Transplanted retinal cells can restore some vision in mice with degenerative eye disease, experiments show. The new findings could point the way toward treatments for several forms of progressive blindness, including macular degeneration, which affects an estimated 6 million people nationwide.
For years, researchers have aimed to transplant stem cells to replace light-sensitive rod cells that had degenerated. Rods provide vision in near darkness and are usually the first photoreceptor cells to die in blindness.
Animal experiments, however, have shown limited success, in part because stem cells tend not to develop into rods after transplantation. Mature rod cells, by contrast, haven’t integrated well with existing tissues.
In the new study, researchers transplanted retinal cells from fetal mice, newborns, or adults to mice that, because of genetic defects, had lost their rods and thus their night vision.
Some retinal cells from the newborns became functioning rods after transplantation. By contrast, only a few of the cells from the fetal mice and none of those from the adults became functional.
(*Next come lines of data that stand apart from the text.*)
(** * scripts/process4.py: the per-document pipeline of the PDF archive processor

    A shallow embedding of [is_scanned_pdf], [compress_pdf_in_memory] and
    [process_file], and the properties of the outcome router.

    Conventions of the embedding.
    - Python [bytes] are lists of bytes, Python [str] messages are strings,
      the text extracted from a page is a list of Unicode code points (so
      that [str.strip] sees the same white space as Python does).
    - Python exceptions are values of [exn]; a computation that may raise has
      type [outcome A].  [process_file] mutates its [result] dictionary and
      its local [file_data] before and after exceptions are raised, so it runs
      in a state-and-exception monad whose state survives a raise.
    - The collaborators the script calls but does not define (the archive
      reader, PyMuPDF, [random.sample], the Ghostscript process, [bytes.decode]
      and [Path.stem]) are the fields of a [World]; every theorem quantifies
      over the world.
    - [Path.mkdir] and [Path.write_bytes] ask the file system of the world,
      which may raise; the calls that return are recorded, in order, in a
      trace of file-system events.
    - [len(x) / 1024] and the compression ratio are Python floats; they are
      modelled by the exact rationals they denote. *)

From Stdlib Require Import List String Ascii Bool Arith ZArith NArith QArith Lia Lqa.
From Stdlib Require Import Strings.Byte DecimalString.
Import ListNotations.

Local Close Scope Q_scope.
Local Open Scope string_scope.
Local Open Scope list_scope.

(** ** Data *)

Definition bytes := list byte.

(** The text of a page: Unicode code points. *)
Definition text := list N.

(** [pathlib.PurePosixPath]: an anchor and the components below it. *)
Record Path := mkPath { absolute : bool; parts : list string }.

(** [p / q]: an absolute right operand replaces the left one. *)
Definition joinpath (p q : Path) : Path :=
  if absolute q then q else mkPath (absolute p) (parts p ++ parts q).

(** [Path(name)] for a [str] without a separator, as [Path.stem] is: one
    component, or none for the empty string and for a lone dot. *)
Definition path_of_name (name : string) : Path :=
  mkPath false (if String.eqb name "" || String.eqb name "." then [] else [name]).

(** [p.parent] *)
Definition parent (p : Path) : Path :=
  mkPath (absolute p) (removelast (parts p)).

(** [str(p)] *)
Definition path_str (p : Path) : string :=
  match parts p with
  | [] => if absolute p then "/" else "."
  | _ => (if absolute p then "/" else "") ++ String.concat "/" (parts p)
  end.


(** ** Exceptions *)

(** The exception classes that occur: [Exception] is what the script raises
    itself, [ForeignError] stands for what the collaborators raise
    ([KeyError], [BadZipFile], [FileDataError], [OSError], ...).  All of them
    derive from [Exception], so [except Exception] catches each. *)
Inductive exn : Type :=
| Exception (msg : string)
| ZeroDivisionError (msg : string)
| ValueError (msg : string)
| ForeignError (msg : string).

(** [str(e)] *)
Definition str (e : exn) : string :=
  match e with
  | Exception m | ZeroDivisionError m | ValueError m | ForeignError m => m
  end.

Inductive outcome (A : Type) : Type :=
| Return (a : A)
| Raise (e : exn).
Arguments Return {A} a.
Arguments Raise {A} e.

Module Exc.
Definition bind {A B} (m : outcome A) (k : A -> outcome B) : outcome B :=
  match m with
  | Return a => k a
  | Raise e => Raise e
  end.

(** [try: m  except Exception as e: h e] *)
Definition try_except {A} (m : outcome A) (h : exn -> outcome A) : outcome A :=
  match m with
  | Return a => Return a
  | Raise e => h e
  end.
End Exc.

Declare Scope exc_scope.
Delimit Scope exc_scope with exc.
Notation "x <- m ;; k" := (Exc.bind m (fun x => k))
  (at level 61, m at next level, right associativity) : exc_scope.
Notation "m ;; k" := (Exc.bind m (fun _ => k))
  (at level 61, right associativity) : exc_scope.

(** ** White space and [str.strip] *)

(** [str.isspace] on one code point (CPython's [_PyUnicode_IsWhitespace]). *)
Definition py_isspace (c : N) : bool :=
  ((9 <=? c) && (c <=? 13) || (28 <=? c) && (c <=? 32)
   || (c =? 133) || (c =? 160) || (c =? 5760)
   || (8192 <=? c) && (c <=? 8202)
   || (c =? 8232) || (c =? 8233) || (c =? 8239) || (c =? 8287)
   || (c =? 12288))%N.

Fixpoint lstrip (s : text) : text :=
  match s with
  | [] => []
  | c :: rest => if py_isspace c then lstrip rest else s
  end.

Definition rstrip (s : text) : text := rev (lstrip (rev s)).

(** [s.strip()] *)
Definition strip (s : text) : text := rstrip (lstrip s).

(** Truth value of a sequence: non-empty. *)
Definition truthy {A} (l : list A) : bool :=
  match l with
  | [] => false
  | _ :: _ => true
  end.

(** ** The collaborators *)

(** A page as PyMuPDF shows it: [page.get_text()] and
    [page.get_images(full=True)] (the images by cross-reference number);
    either call may raise. *)
Record Page := mkPage {
  get_text : outcome text;
  get_images : outcome (list nat)
}.

(** An open [fitz.Document]: [len(doc)] and [doc.load_page(n)]. *)
Record Document := mkDocument {
  page_count : nat;
  load_page : nat -> outcome Page
}.

(** What [subprocess.Popen(...)] followed by [process.communicate(input)]
    gives: an exception, or the exit status with the two captured streams. *)
Inductive PopenOutcome : Type :=
| PopenRaises (e : exn)
| Completed (returncode : Z) (stdout stderr : bytes).

(** The calls that change the file system, once they have returned. *)
Inductive io_event : Type :=
| Mkdir (p : Path)                    (* p.mkdir(parents=True, exist_ok=True) *)
| WriteBytes (p : Path) (data : bytes). (* p.write_bytes(data) *)

Record World := mkWorld {
  (** [Path.stem] *)
  stem : Path -> string;
  (** [zipfile.ZipFile(zip_path, 'r').read(name)] *)
  zip_read : Path -> string -> outcome bytes;
  (** [fitz.open(stream=data, filetype="pdf")] *)
  fitz_open : bytes -> outcome Document;
  (** [random.sample(range(population), k)] for [0 <= k <= population]:
      the choice made by the generator *)
  random_sample : nat -> nat -> list nat;
  (** the Ghostscript process on a given standard input *)
  ghostscript : bytes -> PopenOutcome;
  (** [bytes.decode()] *)
  decode : bytes -> outcome string;
  (** [p.mkdir(parents=True, exist_ok=True)] after the calls that have
      returned so far: [None] when it returns, the message of the
      [OSError] when it raises (a component of [p] is a regular file,
      the name is too long, ...) *)
  fs_mkdir : list io_event -> Path -> option string;
  (** [p.write_bytes(data)] after the calls that have returned so far:
      [None] when it returns, the message of the [OSError] when it raises
      ([p] is a directory, the disk is full, ...) *)
  fs_write_bytes : list io_event -> Path -> bytes -> option string
}.

(** ** [is_scanned_pdf] *)

(** [random.sample(range(population), k)]: raises [ValueError] when [k] is
    negative or exceeds the population. *)
Definition py_random_sample (W : World) (population : nat) (k : Z)
  : outcome (list nat) :=
  if ((k <? 0) || (Z.of_nat population <? k))%Z
  then Raise (ValueError "Sample larger than population or is negative")
  else Return (random_sample W population (Z.to_nat k)).

(** The [for page_num in sample_pages] loop of [is_scanned_pdf]. *)
Fixpoint check_pages (doc : Document) (sample_pages : list nat) : outcome bool :=
  match sample_pages with
  | [] => Return true
  | page_num :: rest =>
      (page <- load_page doc page_num ;;
       page_text <- get_text page ;;
       if truthy (strip page_text) then Return false
       else
         images <- get_images page ;;
         if negb (truthy images) then Return false
         else check_pages doc rest)%exc
  end.

Definition is_scanned_pdf (W : World) (pdf_data : bytes) (num_pages_to_check : Z)
  : outcome bool :=
  Exc.try_except
    (doc <- fitz_open W pdf_data ;;
     let total_pages := page_count doc in
     if Nat.eqb total_pages 0 then Return false
     else
       let num_pages_to_check := Z.min num_pages_to_check (Z.of_nat total_pages) in
       sample_pages <- py_random_sample W total_pages num_pages_to_check ;;
       check_pages doc sample_pages)%exc
    (fun _ => Return false).

(** ** [compress_pdf_in_memory] *)

Definition compress_pdf_in_memory (W : World) (pdf_data : bytes) : outcome bytes :=
  Exc.try_except
    (match ghostscript W pdf_data with
     | PopenRaises e => Raise e
     | Completed returncode compressed_data stderr =>
         if negb (returncode =? 0)%Z
         then (diagnostic <- decode W stderr ;;
               Raise (Exception ("Ghostscript error: " ++ diagnostic)))%exc
         else Return compressed_data
     end)
    (fun e => Raise (Exception ("Compression failed: " ++ str e))).

(** ** [process_file]: arguments, result and local state *)

(** The argument tuple of [process_file]. *)
Record Task := mkTask {
  zip_path : Path;
  file_path : Path;
  compressed_dir : Path;
  scanned_dir : Path;
  failure_dir : Path
}.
To determine whether transplanted cells were working, the scientists exposed the recipient animals to light. Pupil dilation in response to low light demonstrated that the eye’s neural circuits were intact in the majority of the animals that received immature photoreceptor cells, reports retinal surgeon and study coauthor Robert E. MacLaren of Moorfields Eye Hospital in London. Electrical impulses recorded in the visual area of the brain also indicated that the transplants had restored some vision.
The developmental stage of the transplanted cells was the crucial factor, MacLaren, neurobiologist Anand Swaroop of the University of Michigan in Ann Arbor, and their colleagues conclude in the Nov. 9 Nature.
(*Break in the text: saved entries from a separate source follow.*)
Lemma tick_Inv s d :
  Inv c s -> 0 < d ->
  Inv c {| st_f := st_f s; st_first := st_first s; st_once := st_once s;
           st_procs := st_procs s; st_main := st_main s;
           st_clock := st_clock s + d; st_out := st_out s |}.
Proof.
  intros [Iwg Iprocs Ionce Inow Iurg Imain Iret Iplan] Hd.
  constructor; simpl; try assumption.
  eapply Forall_ok_mono; [| | |exact Iprocs]; auto; lia.
Qed.

Ltac ok_cases H :=
  destruct H as [Ops Ofin Odone Osel Ograce Obounds Osig Oesc Odir];
  constructor; simpl; intros;
  repeat match goal with
         | H : ?a = ?a -> _ |- _ => specialize (H eq_refl)
         | H : ?P -> _, H' : ?P |- _ => specialize (H H')
         | H : _ /\ _ |- _ => destruct H
         | H : exists _, _ |- _ => destruct H
         end;
  repeat split;
  try congruence; try lia; eauto;
  try (eexists; split; [reflexivity|lia]);
  try (right; eexists; split; [eassumption|lia]).

Lemma coord_Inv p i b s s' :
  Inv c s -> st_main s <> Returned -> st_procs s !! p = Some i ->
  coord_step c p i b s = Next s' -> Inv c s'.
Proof.
  intros I NR Hp. pose proof (Inv_wg_nonneg s I) as Wg.
  pose proof (Inv_lookup s p i I Hp) as Ok.
  unfold coord_step.
  destruct (i_pc i) eqn:PC, b; try discriminate.
  - (* outer select, <-finished *)
    destruct (i_finished i) eqn:F; [|discriminate].
    destruct (flagRestart c).
    + rewrite startProcess_Next by exact Wg. intros [= <-].
      destruct I as [Iwg Iprocs Ionce Inow Iurg Imain Iret Iplan].
      constructor; simpl; try assumption.
      * rewrite running_count_app, (running_count_insert _ _ _ _ Hp).
        unfold running. cbn. rewrite PC. lia.
      * apply Forall_app. split.
        -- eapply Forall_ok_mono with (f := st_f s) (clk := st_clock s);
             simpl; auto; try lia.
           apply Forall_insert; [assumption|]. ok_cases Ok.
        -- constructor; [apply newInstance_ok|constructor].
      * intros H. contradiction.
      * rewrite from_main_app, (from_main_insert _ _ _ _ Hp) by reflexivity.
        simpl. rewrite app_nil_r. assumption.
    + destruct I as [Iwg Iprocs Ionce Inow Iurg Imain Iret Iplan].
      rewrite SignalShutdown_trips by exact Ionce. intros [= <-].
      constructor; simpl; try assumption; auto.
      * rewrite (running_count_insert _ _ _ _ Hp).
        unfold running. cbn. rewrite PC. lia.
      * eapply Forall_ok_mono with (f := st_f s) (clk := st_clock s);
          simpl; auto; try lia.
        apply Forall_insert; [assumption|]. ok_cases Ok.
      * rewrite (from_main_insert _ _ _ _ Hp) by reflexivity. assumption.
  - (* outer select, <-f.teardown *)
    destruct (teardown (st_f s)) eqn:T; [|discriminate].
    destruct (osHaveSigTerm c) eqn:O; simpl; intros [= <-].
    + apply (Inv_set_inst (emit s (sigtermLine i)) p i);
        [apply Inv_emit; assumption|assumption| |reflexivity|].
      * simpl. ok_cases Ok.
      * unfold running. simpl. rewrite PC. reflexivity.
    + apply (Inv_set_inst (emit s (killingLine i)) p i);
        [apply Inv_emit; assumption|assumption| |reflexivity|].
      * simpl. ok_cases Ok.
      * unfold running. simpl. rewrite PC. reflexivity.
  - (* inner select, <-finished *)
    destruct (i_finished i) eqn:F; [|discriminate]. intros [= <-].
    apply (Inv_set_inst s p i); [assumption|assumption| |reflexivity|].
    + ok_cases Ok.
    + unfold running. simpl. rewrite PC. reflexivity.
  - (* inner select, timer *)
    destruct (i_timer i) as [t0|] eqn:Tm; [|discriminate].
    destruct (Z.leb_spec (t0 + shutdownGraceTime) (st_clock s)); [|discriminate].
    intros [= <-].
    apply (Inv_set_inst (emit s (killingLine i)) p i);
      [apply Inv_emit; assumption|assumption| |reflexivity|].
    + simpl. ok_cases Ok.
    + unfold running. simpl. rewrite PC. reflexivity.
  - (* inner select, <-f.teardownNow *)
    destruct (teardownNow (st_f s)) eqn:Tn; [|discriminate].
    intros [= <-].
    apply (Inv_set_inst (emit s (killingLine i)) p i);
      [apply Inv_emit; assumption|assumption| |reflexivity|].
    + simpl. ok_cases Ok.
    + unfold running. simpl. rewrite PC. reflexivity.
  - (* deferred <-finished, f.wg.Done() *)
    destruct (i_finished i) eqn:F; [|discriminate].
    destruct I as [Iwg Iprocs Ionce Inow Iurg Imain Iret Iplan].
    pose proof (running_count_lookup _ _ _ Hp) as Hr.
    unfold running in Hr. rewrite PC in Hr.
    rewrite wgAdd_ok by lia. intros [= <-].
    constructor; simpl; try assumption.
    + rewrite (running_count_insert _ _ _ _ Hp).
      unfold running. cbn. rewrite PC. lia.
    + eapply Forall_ok_mono with (f := st_f s) (clk := st_clock s);
        simpl; auto; try lia.
      apply Forall_insert; [assumption|]. ok_cases Ok.
    + intros H. specialize (Iret H). lia.
    + rewrite (from_main_insert _ _ _ _ Hp) by reflexivity. assumption.
Qed.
The new study may be the first to systematically compare nervous system cells transplanted at different stages of maturity, says Thomas A. Reh, a retinal-developmental biologist at the University of Washington in Seattle. Similar rigor could aid researchers seeking to transplant brain cells into people with Parkinson’s disease and other neurological problems, he says.
For vision repair, Reh adds, a surprising aspect of the new report is that cells well on the path to becoming rods—rather than stem cells with more developmental options—appear to be the most promising transplant candidates.
The maturity of the successfully transplanted mouse cells corresponds to that of human retinal cells late in the first trimester of pregnancy, Swaroop says.
Says MacLaren, “At the moment, we simply don’t have a source of the immature photoreceptor cells.”
However, scientists might someday convert stem cells from either adults or embryos into cells that would succeed as transplants. Last year, Reh and his team reported coaxing embryonic stem cells to resemble immature rod cells.
Using those ripened stem cells, the team is now attempting to replicate MacLaren’s results. The experiments could lead to trials that use embryonic stem cells in people with progressive blindness.